I'm writing a X86 application level emulator on Win32 which emulates an executable program and hooks its API calls forwarding them to my callbacks. In those callbacks I print some debug stuff and then call the actual API, each callback is something like:

int hook_MessageBoxA( emu_t *emu, mem_t *mem )
{
    char *pszText, *pszTitle;
    DWORD hwnd, text, title, button;

    // pop arguments from the stack
    STACK_POP(emu, &hwnd);
    STACK_POP(emu, &text);
    STACK_POP(emu, &title);
    STACK_POP(emu, &button);

    // read actual strings from process memory
    mem_read( mem, text,  &pszText, 256 );
    mem_read( mem, title, &pszTitle, 256 );

    printf( "* MessageBoxA( %p, %s, %s, %d )\n", hwnd, pszText, pszTitle, button );

    // call the real API
    int ret = MessageBoxA( hwnd, pszText, pszTitle, button );

    // store return value into EAX register
    emu->regs->eax = ret;

    return 0;
}

This is working flawlessly for every API, but I have problems hooking the printf API inside MSVCRT because I don't know how many arguments I have to pop from the stack besides the szFormat.

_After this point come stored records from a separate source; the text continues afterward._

Definition is_cap (cap : nat) : Prop := ∃ k, 3 <= k <= 31 ∧ Z.of_nat cap = 2 ^ k.

Lemma is_cap_pos cap : is_cap cap → (8 <= cap)%nat ∧ Z.of_nat cap <= 2 ^ 31.
Proof.
  intros (k & Hk & Hc). pose proof (Z.pow_le_mono_r 2 3 k). pose proof (Z.pow_le_mono_r 2 k 31). lia.
Qed.

Lemma and_mask_mod cap x : is_cap cap → 0 <= x → and_mask x (cap - 1) = Z.to_nat (x mod Z.of_nat cap).
Proof.
  intros Hc Hx. pose proof (is_cap_pos cap Hc) as [H8 _]. destruct Hc as (k & Hk & Hc). unfold and_mask.
  replace (Z.of_nat (cap - 1)) with (Z.ones k); [by rewrite Z.land_ones, Hc by lia|].
  rewrite Z.ones_equiv. lia.
Qed.

Lemma pos_lt cap h j : is_cap cap → (pos cap h j < cap)%nat.
Proof. intros Hc%is_cap_pos. unfold pos. apply Nat.mod_upper_bound. lia. Qed.

Lemma next_pos cap h j : is_cap cap → next_index (pos cap h j) (cap - 1) = pos cap h (S j).
Proof.
  intros Hc. unfold next_index. rewrite and_mask_mod by (done || lia). apply is_cap_pos in Hc as [H8 _].
  unfold pos. rewrite <- Nat2Z.inj_mod, Nat2Z.id.
  rewrite Nat.Div0.add_mod_idemp_l. f_equal. lia.
Qed.

Lemma pos_onto cap h i : is_cap cap → (h < cap)%nat → (i < cap)%nat → ∃ j, (j < cap)%nat ∧ pos cap h j = i.
Proof.
  intros Hc%is_cap_pos Hh Hi. unfold pos. destruct (decide (h <= i)%nat).
  - exists (i - h)%nat. split; [lia|]. rewrite Nat.mod_small; lia.
  - exists (i + cap - h)%nat. split; [lia|]. replace (h + (i + cap - h))%nat with (i + 1 * cap)%nat by lia.
    rewrite Nat.Div0.mod_add. apply Nat.mod_small. lia.
Qed.

Lemma pos_0 cap h : (h < cap)%nat → pos cap h 0 = h.
Proof. intros Hh. unfold pos. rewrite Nat.add_0_r. by apply Nat.mod_small. Qed.

Lemma pos_cap cap h : (h < cap)%nat → pos cap h cap = h.
Proof.
  intros Hh. unfold pos. replace (h + cap)%nat with (h + 1 * cap)%nat by lia. rewrite Nat.Div0.mod_add. by apply Nat.mod_small.
Qed.

(** ** Growth arithmetic *)

Lemma next_power_spec n :
  0 < n <= 2 ^ 31 → ∃ k, 0 <= k <= 31 ∧ next_power_of_two n = Some (2 ^ k) ∧ n <= 2 ^ k.
Proof.
  intros Hn. exists (Z.log2_up n). pose proof (Z.log2_up_nonneg n).
  assert (Hu : Z.log2_up n <= 31) by (apply Z.log2_up_le_pow2; lia).
  split; [done|]. unfold next_power_of_two. pose proof (Z.pow_le_mono_r 2 (Z.log2_up n) 31).
  destruct (Z.ltb_spec (2 ^ Z.log2_up n) (2 ^ 32)); [|lia]. split; [done|]. apply Z.log2_up_le_pow2; lia.
Qed.

Definition MAX_ENTRIES : Z := 2 ^ 30.

(** The capacity for [n] entries is more than any table holds whose load is below [n]. *)
Lemma capacity_for_size_spec n :
  0 < n <= MAX_ENTRIES →
  ∃ k, 0 <= k <= 31 ∧ capacity_for_size n = Some (2 ^ k) ∧ n * 100 / 80 + 1 <= 2 ^ k.
Proof.
  intros Hn. unfold MAX_ENTRIES in Hn. unfold capacity_for_size, MAX_LOAD_PERCENTAGE, wrap32.
  assert (0 <= n * 100 / 80 < 2 ^ 31 - 1) by (split; [apply Z.div_pos; lia|apply Z.div_lt_upper_bound; lia]).
  rewrite (Z.mod_small (n * 100 / 80 + 1)) by lia. apply next_power_spec. lia.
Qed.

Lemma max_load_spec cap : Z.of_nat cap <= 2 ^ 31 → max_load cap = Z.of_nat cap * 80 / 100.
Proof.
  intros Hc. unfold max_load, MAX_LOAD_PERCENTAGE, wrap32. apply Z.mod_small.
  split; [apply Z.div_pos; lia|apply Z.div_lt_upper_bound; lia].
Qed.

Lemma max_load_bounds cap : Z.of_nat cap <= 2 ^ 31 → 0 <= max_load cap < 2 ^ 31 ∧ (0 < Z.of_nat cap → max_load cap < Z.of_nat cap).
Proof.
  intros Hc. rewrite max_load_spec by done. split; [split; [apply Z.div_pos; lia|]|intros H0]; apply Z.div_lt_upper_bound; lia.
Qed.

(** ** Entries *)

Section facts.
Context {K V : Type} `{Countable K} `{CL : HashContextLaws K}.
Implicit Types (self : HashMap K V) (sl : list (option (K * V))) (md : list Z).

Definition entries sl : list (K * V) := omap id sl.

Lemma entries_app sl1 sl2 : entries (sl1 ++ sl2) = entries sl1 ++ entries sl2.
Proof. apply omap_app. Qed.

(** A slot split off the table. *)
Lemma slots_split sl i s :
  sl !! i = Some s → sl = take i sl ++ s :: drop (S i) sl.
Proof. intros H1. symmetry. by apply take_drop_middle. Qed.

Lemma entries_fill sl i kv : sl !! i = Some None → entries (<[i := Some kv]> sl) ≡ₚ kv :: entries sl.
Proof.
  intros H1. assert (Hi : (i < length sl)%nat) by (by apply lookup_lt_Some in H1).
  rewrite (slots_split _ _ _ H1) at 2. rewrite insert_take_drop by done. rewrite !entries_app. cbn.
  symmetry. apply Permutation_middle.
Qed.

Lemma entries_clear sl i kv : sl !! i = Some (Some kv) → entries sl ≡ₚ kv :: entries (<[i := None]> sl).
Proof.
  intros H1. assert (Hi : (i < length sl)%nat) by (by apply lookup_lt_Some in H1).
  rewrite (slots_split _ _ _ H1) at 1. rewrite insert_take_drop by done. rewrite !entries_app. cbn.
  symmetry. apply Permutation_middle.
Qed.

Lemma elem_of_entries sl k v : (k, v) ∈ entries sl ↔ ∃ i, sl !! i = Some (Some (k, v)).
Proof.
  unfold entries. rewrite list_elem_of_omap. split.
  - intros (s & Hin & Hs). cbn in Hs. subst s. by apply list_elem_of_lookup_1 in Hin.
  - intros (i & Hi). exists (Some (k, v)). split; [by eapply list_elem_of_lookup_2|done].
Qed.

Lemma entries_length_le sl : (length (entries sl) <= length sl)%nat.
Proof. unfold entries. induction sl as [|[] sl IH]; cbn; lia. Qed.

(** A table that is not full of entries has an empty slot. *)
Lemma empty_slot sl : (length (entries sl) < length sl)%nat → ∃ i, sl !! i = Some None.
Proof.
  induction sl as [|[kv|] sl IH]; cbn; intros Hl; [lia| |by exists 0%nat].
  destruct IH as [i Hi]; [change (omap id sl) with (entries sl) in Hl; lia|]. by exists (S i).
Qed.

(** ** The invariant *)

Definition meta_ok (m : Z) (s : option (K * V)) : Prop :=
  match s with
  | Some (k, _) => m = meta_fill (take_fingerprint (ctx_hash k))
  | None => m = SLOT_FREE ∨ m = SLOT_TOMBSTONE
  end.

Definition home (cap : nat) (k : K) : nat := and_mask (ctx_hash k) (cap - 1).

(** No free slot from the home of [k] to slot [i]. *)
Definition reaches md (k : K) (i : nat) : Prop :=
  ∃ d, (d < length md)%nat ∧ pos (length md) (home (length md) k) d = i ∧
    ∀ j, (j < d)%nat → md !! pos (length md) (home (length md) k) j ≠ Some SLOT_FREE.

(** The part of the invariant that probing needs. *)
Record table_ok md sl : Prop := {
  tb_cap : is_cap (length md);
  tb_meta : Forall2 meta_ok md sl;
  tb_nodup : NoDup (entries sl).*1;
  tb_reach : ∀ i k v, sl !! i = Some (Some (k, v)) → reaches md k i }.

Record wf self : Prop := {
  wf_table : metadata self = [] ∧ slots self = [] ∨ table_ok (metadata self) (slots self);
  wf_size : size self = Z.of_nat (length (entries (slots self)));
  wf_available : available self = max_load (length (metadata self)) - size self;
  wf_room : 0 <= available self }.

Definition to_map self : gmap K V := list_to_map (entries (slots self)).

Lemma home_lt cap k : is_cap cap → (home cap k < cap)%nat.
Proof.
  intros Hc. unfold home. rewrite and_mask_mod; [|done|apply ctx_hash_u64]. pose proof (is_cap_pos _ Hc).
  pose proof (Z.mod_pos_bound (ctx_hash k) (Z.of_nat cap)). lia.
Qed.

Lemma table_length md sl : table_ok md sl → length sl = length md.
Proof. intros []. symmetry. by eapply Forall2_length. Qed.

Lemma meta_at md sl i : table_ok md sl → (i < length md)%nat → ∃ m s, md !! i = Some m ∧ sl !! i = Some s ∧ meta_ok m s.
Proof.
  intros Ht Hi. destruct (lookup_lt_is_Some_2 md i Hi) as [m Hm].
  destruct (Forall2_lookup_l _ _ _ _ _ (tb_meta _ _ Ht) Hm) as (s & Hs & Hok). by exists m, s.
Qed.

Lemma used_meta m s : meta_ok m s → meta_is_used m = bool_decide (is_Some s).
Proof. destruct s as [[k v]|]; cbn; [intros ->; apply used_fill|intros [-> | ->]; done]. Qed.

Lemma free_meta m s : meta_ok m s → m = SLOT_FREE → s = None.
Proof.
  intros Hm ->. apply used_meta in Hm. destruct s; [|done]. by rewrite bool_decide_true in Hm.
Qed.

Definition holds (s : option (K * V)) (key : K) : bool :=
  match s with Some (k, _) => bool_decide (k = key) | None => false end.

(** What the probes test at a slot: it holds the key. *)
Lemma slot_test sl i m s key :
  sl !! i = Some s → meta_ok m s →
  (if meta_is_used m && (meta_fingerprint m =? take_fingerprint (ctx_hash key)) then slot_has sl i key else Some false) =
  Some (holds s key).
Proof.
  intros Hs Hm. rewrite (used_meta m s Hm). unfold slot_has. rewrite Hs. cbn. destruct s as [[k v]|]; [|done]. cbn.
  cbn in Hm. rewrite Hm, fingerprint_fill by (apply take_fingerprint_range, ctx_hash_u64).
  destruct (decide (k = key)) as [->|Hne].
  - rewrite Z.eqb_refl. rewrite bool_decide_true by done. f_equal. by apply ctx_eql_spec.
  - rewrite bool_decide_false by done. destruct (_ =? _); [|done]. f_equal.
    destruct (ctx_eql key k) eqn:E; [|done]. apply ctx_eql_spec in E. congruence.
Qed.

(** ** Probes *)

(** The first [j] slots of the probe for [key] are neither free nor hold it. *)
Definition passed md sl (key : K) (j : nat) : Prop :=
  ∀ i m s, (i < j)%nat → md !! pos (length md) (home (length md) key) i = Some m →
    sl !! pos (length md) (home (length md) key) i = Some s → m ≠ SLOT_FREE ∧ holds s key = false.

Lemma passed_S md sl key j m s :
  passed md sl key j → md !! pos (length md) (home (length md) key) j = Some m →
  sl !! pos (length md) (home (length md) key) j = Some s → m ≠ SLOT_FREE → holds s key = false →
  passed md sl key (S j).
Proof.
  intros Hp Hm Hs Hf Hh i m' s' Hi Hm' Hs'. destruct (decide (i = j)) as [->|Hne]; [|by apply (Hp i); [lia|..]].
  rewrite Hm in Hm'. rewrite Hs in Hs'. by injection Hm' as <-; injection Hs' as <-.
Qed.

Definition absent sl (key : K) : Prop := ∀ i v, sl !! i ≠ Some (Some (key, v)).

(** Where a probe gives up, the key is nowhere. *)
Lemma passed_absent md sl key j :
  table_ok md sl → passed md sl key j →
  j = length md ∨ (j < length md)%nat ∧ md !! pos (length md) (home (length md) key) j = Some SLOT_FREE →
  absent sl key.
Proof.
  intros Ht Hp Hj i v Hi. destruct (tb_reach _ _ Ht i key v Hi) as (d & Hd & Hpos & Hfree).
  destruct (meta_at md sl i Ht) as (m & s & Hm & Hs & Hok).
  { rewrite <- Hpos. apply pos_lt, Ht. }
  rewrite Hi in Hs. injection Hs as <-.
  assert (Hlt : (d < j)%nat).
  { destruct Hj as [->|[_ Hj]]; [done|]. destruct (decide (j < d)%nat) as [Hlt|Hge]; [by destruct (Hfree j Hlt)|].
    assert (d ≠ j); [|lia]. intros ->. rewrite Hpos, Hm in Hj. injection Hj as ->. by apply free_meta in Hok. }
  destruct (Hp d m (Some (key, v)) Hlt) as [_ Hh]; [by rewrite Hpos..|]. cbn in Hh. by rewrite bool_decide_true in Hh.
Qed.

Lemma get_index_loop_spec self key limit j :
  table_ok (metadata self) (slots self) → (limit + j = length (metadata self))%nat →
  passed (metadata self) (slots self) key j →
  let cap := length (metadata self) in
  ∃ r, get_index_loop limit self key (take_fingerprint (ctx_hash key)) (cap - 1) (pos cap (home cap key) j) = Some r ∧
    match r with
    | Some i => ∃ v, slots self !! i = Some (Some (key, v))
    | None => absent (slots self) key
    end.
Proof.
  intros Ht Hlj Hp cap. revert j Hlj Hp. induction limit as [|limit IH]; intros j Hlj Hp; cbn [get_index_loop];
    (destruct (meta_at _ _ (pos cap (home cap key) j) Ht) as (m & s & Hm & Hs & Hok); [apply pos_lt, Ht|]);
    rewrite Hm; cbn [mbind option_bind]; unfold meta_is_free; destruct (Z.eqb_spec m SLOT_FREE) as [->|Hf].
  - exists None. split; [done|]. eapply passed_absent; [done..|]. left. lia.
  - exists None. split; [done|]. eapply passed_absent; [done..|]. left. lia.
  - exists None. split; [done|]. eapply passed_absent; [done..|]. right. split; [lia|done].
  - rewrite (slot_test _ _ _ _ key Hs Hok). cbn. destruct (holds s key) eqn:Eh.
    + eexists. split; [done|]. destruct s as [[k v]|]; [|done]. cbn in Eh. apply bool_decide_eq_true in Eh. subst k. eauto.
    + rewrite next_pos by apply Ht. apply IH; [lia|]. by eapply passed_S.
Qed.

How can I determine the number of arguments I have to pop? How does the printf stuff works low level ?

Thanks

Upvotes: 1

Views: 357

Answers (1)

Medinoc
Medinoc

Reputation: 6608

You don't need to pop printf()'s arguments if you didn't put them on the stack in the first place.

Regardless of calling convention, all variadic functions are caller-cleaned, so they read their arguments without popping them.